ACTIVITY. Filter the material below down to the lines with the word "parts" and give those lines.
┌──
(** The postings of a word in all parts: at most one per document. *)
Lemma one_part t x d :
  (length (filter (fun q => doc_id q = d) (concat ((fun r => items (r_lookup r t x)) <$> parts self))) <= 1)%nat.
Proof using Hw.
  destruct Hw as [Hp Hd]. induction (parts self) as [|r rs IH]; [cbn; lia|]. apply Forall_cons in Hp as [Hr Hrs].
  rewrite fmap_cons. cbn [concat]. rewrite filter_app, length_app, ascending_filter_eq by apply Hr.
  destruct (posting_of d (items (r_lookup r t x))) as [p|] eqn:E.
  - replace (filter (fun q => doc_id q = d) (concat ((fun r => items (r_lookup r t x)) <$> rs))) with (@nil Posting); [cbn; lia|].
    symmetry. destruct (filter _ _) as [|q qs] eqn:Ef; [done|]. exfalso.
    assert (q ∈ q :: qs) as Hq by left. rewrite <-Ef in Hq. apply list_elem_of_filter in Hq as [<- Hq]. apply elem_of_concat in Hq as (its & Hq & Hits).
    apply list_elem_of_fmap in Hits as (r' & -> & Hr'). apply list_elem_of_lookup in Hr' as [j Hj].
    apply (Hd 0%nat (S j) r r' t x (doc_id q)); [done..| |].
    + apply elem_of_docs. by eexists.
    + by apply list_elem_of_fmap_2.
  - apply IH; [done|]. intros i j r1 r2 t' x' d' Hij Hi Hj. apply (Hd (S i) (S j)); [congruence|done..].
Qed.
└──
┌──
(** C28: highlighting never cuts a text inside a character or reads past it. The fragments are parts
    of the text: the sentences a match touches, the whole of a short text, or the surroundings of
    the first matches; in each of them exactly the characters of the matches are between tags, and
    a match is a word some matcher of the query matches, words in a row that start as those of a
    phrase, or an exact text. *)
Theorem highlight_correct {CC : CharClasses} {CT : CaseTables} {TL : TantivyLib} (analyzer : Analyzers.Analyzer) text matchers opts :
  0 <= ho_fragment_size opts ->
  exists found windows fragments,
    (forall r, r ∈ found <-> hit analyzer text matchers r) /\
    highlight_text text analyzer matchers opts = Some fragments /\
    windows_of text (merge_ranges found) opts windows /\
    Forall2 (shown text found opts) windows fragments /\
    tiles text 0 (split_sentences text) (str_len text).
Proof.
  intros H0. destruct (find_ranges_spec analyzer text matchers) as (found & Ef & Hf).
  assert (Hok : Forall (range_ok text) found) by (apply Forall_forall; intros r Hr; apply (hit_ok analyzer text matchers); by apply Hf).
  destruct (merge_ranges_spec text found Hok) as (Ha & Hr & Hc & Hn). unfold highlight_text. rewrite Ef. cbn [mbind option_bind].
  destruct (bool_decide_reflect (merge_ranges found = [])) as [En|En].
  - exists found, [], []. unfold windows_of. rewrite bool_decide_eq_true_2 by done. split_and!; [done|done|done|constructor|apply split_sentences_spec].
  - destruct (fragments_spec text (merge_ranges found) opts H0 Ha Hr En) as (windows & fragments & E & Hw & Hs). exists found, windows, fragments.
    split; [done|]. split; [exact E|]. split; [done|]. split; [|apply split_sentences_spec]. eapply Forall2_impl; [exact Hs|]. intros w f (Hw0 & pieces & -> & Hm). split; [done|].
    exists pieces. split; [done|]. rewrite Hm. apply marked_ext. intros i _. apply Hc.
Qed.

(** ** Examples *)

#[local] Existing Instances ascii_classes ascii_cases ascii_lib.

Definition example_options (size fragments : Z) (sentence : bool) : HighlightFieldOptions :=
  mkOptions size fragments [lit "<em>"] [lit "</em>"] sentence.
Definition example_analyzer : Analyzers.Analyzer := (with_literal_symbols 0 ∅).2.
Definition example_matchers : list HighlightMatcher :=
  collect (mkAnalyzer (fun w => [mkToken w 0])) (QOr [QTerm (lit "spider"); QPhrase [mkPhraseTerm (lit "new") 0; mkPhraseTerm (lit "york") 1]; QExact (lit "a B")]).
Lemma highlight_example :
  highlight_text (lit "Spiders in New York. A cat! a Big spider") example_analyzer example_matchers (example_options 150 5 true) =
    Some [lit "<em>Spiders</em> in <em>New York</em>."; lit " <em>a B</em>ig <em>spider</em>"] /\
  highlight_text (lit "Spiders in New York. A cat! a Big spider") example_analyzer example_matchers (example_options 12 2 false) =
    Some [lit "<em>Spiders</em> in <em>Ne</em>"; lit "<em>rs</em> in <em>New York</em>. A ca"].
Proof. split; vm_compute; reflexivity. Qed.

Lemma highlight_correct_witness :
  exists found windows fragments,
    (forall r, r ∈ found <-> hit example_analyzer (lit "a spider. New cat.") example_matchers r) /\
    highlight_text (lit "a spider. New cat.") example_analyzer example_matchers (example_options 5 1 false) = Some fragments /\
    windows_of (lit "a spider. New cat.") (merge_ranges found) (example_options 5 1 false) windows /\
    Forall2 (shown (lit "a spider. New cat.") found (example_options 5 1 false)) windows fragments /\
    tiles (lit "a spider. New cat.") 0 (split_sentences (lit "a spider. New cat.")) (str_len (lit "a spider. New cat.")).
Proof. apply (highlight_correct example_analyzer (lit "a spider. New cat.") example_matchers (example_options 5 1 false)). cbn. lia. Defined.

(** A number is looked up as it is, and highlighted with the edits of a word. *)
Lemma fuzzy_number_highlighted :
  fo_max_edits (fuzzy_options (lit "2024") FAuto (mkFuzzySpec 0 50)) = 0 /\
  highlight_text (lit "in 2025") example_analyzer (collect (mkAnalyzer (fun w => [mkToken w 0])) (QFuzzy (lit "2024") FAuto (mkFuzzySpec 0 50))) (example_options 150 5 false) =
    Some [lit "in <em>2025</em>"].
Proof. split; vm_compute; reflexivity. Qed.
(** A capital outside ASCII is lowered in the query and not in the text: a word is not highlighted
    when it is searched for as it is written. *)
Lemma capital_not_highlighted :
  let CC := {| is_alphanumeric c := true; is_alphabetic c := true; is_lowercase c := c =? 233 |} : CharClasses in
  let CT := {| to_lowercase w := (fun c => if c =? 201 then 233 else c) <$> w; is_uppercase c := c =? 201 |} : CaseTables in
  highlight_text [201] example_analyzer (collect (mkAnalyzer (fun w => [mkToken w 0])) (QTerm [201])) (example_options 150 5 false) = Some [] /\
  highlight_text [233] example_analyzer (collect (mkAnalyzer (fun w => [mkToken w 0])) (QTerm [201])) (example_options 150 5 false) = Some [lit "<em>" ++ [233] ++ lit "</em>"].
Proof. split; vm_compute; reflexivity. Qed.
└──
WRITTEN SOLUTION.
(** The postings of a word in all parts: at most one per document. *)
  (length (filter (fun q => doc_id q = d) (concat ((fun r => items (r_lookup r t x)) <$> parts self))) <= 1)%nat.
  destruct Hw as [Hp Hd]. induction (parts self) as [|r rs IH]; [cbn; lia|]. apply Forall_cons in Hp as [Hr Hrs].
(** C28: highlighting never cuts a text inside a character or reads past it. The fragments are parts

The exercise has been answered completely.